The anode may be a conductive metal, or a metal oxide, or a conductive polymer. The anode should be able to easily inject holes into a hole-injection layer (HIL), a hole-transport layer (HTL), or a light-emitting layer. In some embodiments, the absolute value of the difference between the work function of the anode and the HOMO energy level/valence band energy level of the emitter of the light-emitting layer or the p-type semiconductor materials of the hole-injection layer (HIL)/hole-transport layer (HTL)/electron-blocking layer (EBL)<0.5 eV, preferably <0.3 eV, and most preferably <0.2 eV. Examples of anode materials may include, but not limited to: Al, Cu, Au, Ag, Mg, Fe, Co, Ni, Mn, Pd, Pt, ITO, aluminum-doped zinc oxide (AZO), etc.

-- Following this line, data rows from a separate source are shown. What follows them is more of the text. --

(** The projection is computed only by its button: typing another
    duration changes the caption under the projected value but not the
    value. *)
Theorem projection_not_recomputed pow st d :
  projectedValue (calc_step pow st (SetDuration d)) = projectedValue st /\
  projectedWeight (calc_step pow st (SetDuration d)) = projectedWeight st /\
  duration (calc_step pow st (SetDuration d)) = d.
Proof.
  unfold calc_step, deps_changed. cbn.
  rewrite !String.eqb_refl, bool_decide_eq_true_2 by done. done.
Qed.

(** A fractional duration such as "1.5" is captioned in the singular:
    [parseInt("1.5")] is 1. *)
Example fractional_duration_caption :
  exists v, calc_view (fun _ => NaN) (fun _ => "") false
    (calc_step (fun _ _ => Fin 1) initial_calc (SetDuration "1.5")) = Ok v /\
  v_caption v = "After 1.5 year at 5% growth".
Proof. eexists. split; reflexivity. Qed.

(** ** Witnesses *)

(** The price loads after the page's first render, then the weight is
    changed to 2 grams and "sell" is chosen. *)
Lemma calc_reachable_fresh_witness :
  fresh_value (calc_step (fun _ _ => Fin 1) (calc_step (fun _ _ => Fin 1)
    (calc_step (fun _ _ => Fin 1) initial_calc (GoldData (Some sample_price))) (SetWeight "2"))
    (SetCalculationType "sell")).
Proof.
  apply (calc_reachable_fresh (fun _ _ => Fin 1)).
  apply calc_next, calc_next, calc_next, calc_init.
Defined.

End CalculatorPage.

Other suitable anode materials are known and can be readily selected for use by the general technicians in this field. The anode materials can be deposited using any suitable technique, such as a suitable physical vapor deposition method including RF magnetron sputtering, vacuum thermal evaporation, e-beam, etc. In some embodiments, the anode is patterned. Patterned conductive ITO substrates are commercially available and can be used to produce the devices as described herein.

The cathode may be a conductive metal or a metal oxide. The cathode should be able to easily inject electrons into the electron-injection layer (EIL), the electron-transport layer (ETL), or the directly into the light-emitting layer. In some embodiments, the absolute value of the difference between the work function of the cathode and the LUMO energy level/conduction band energy level of the emitter of the light-emitting layer, or the n-type semiconductor materials of the electron-injection layer (EIL)/electron-transport layer (ETL)/hole-blocking layer (HBL) <0.5 eV, preferably <0.3 eV, and most preferably <0.2 eV. In principle, all materials those can be used as cathodes for OLEDs may be applied as cathode materials for the devices as described herein. Examples of cathode materials include, but not limited to: Al, Au, Ag, Ca, Ba, Mg, LiF/Al, MgAg alloy, BaF₂/Al, Cu, Fe, Co, Ni, Mn, Pd, Pt, ITO, etc. The cathode materials can be deposited using any suitable technique, such as the suitable physical vapor deposition method including RF magnetron sputtering, vacuum thermal evaporation, e-beam, etc.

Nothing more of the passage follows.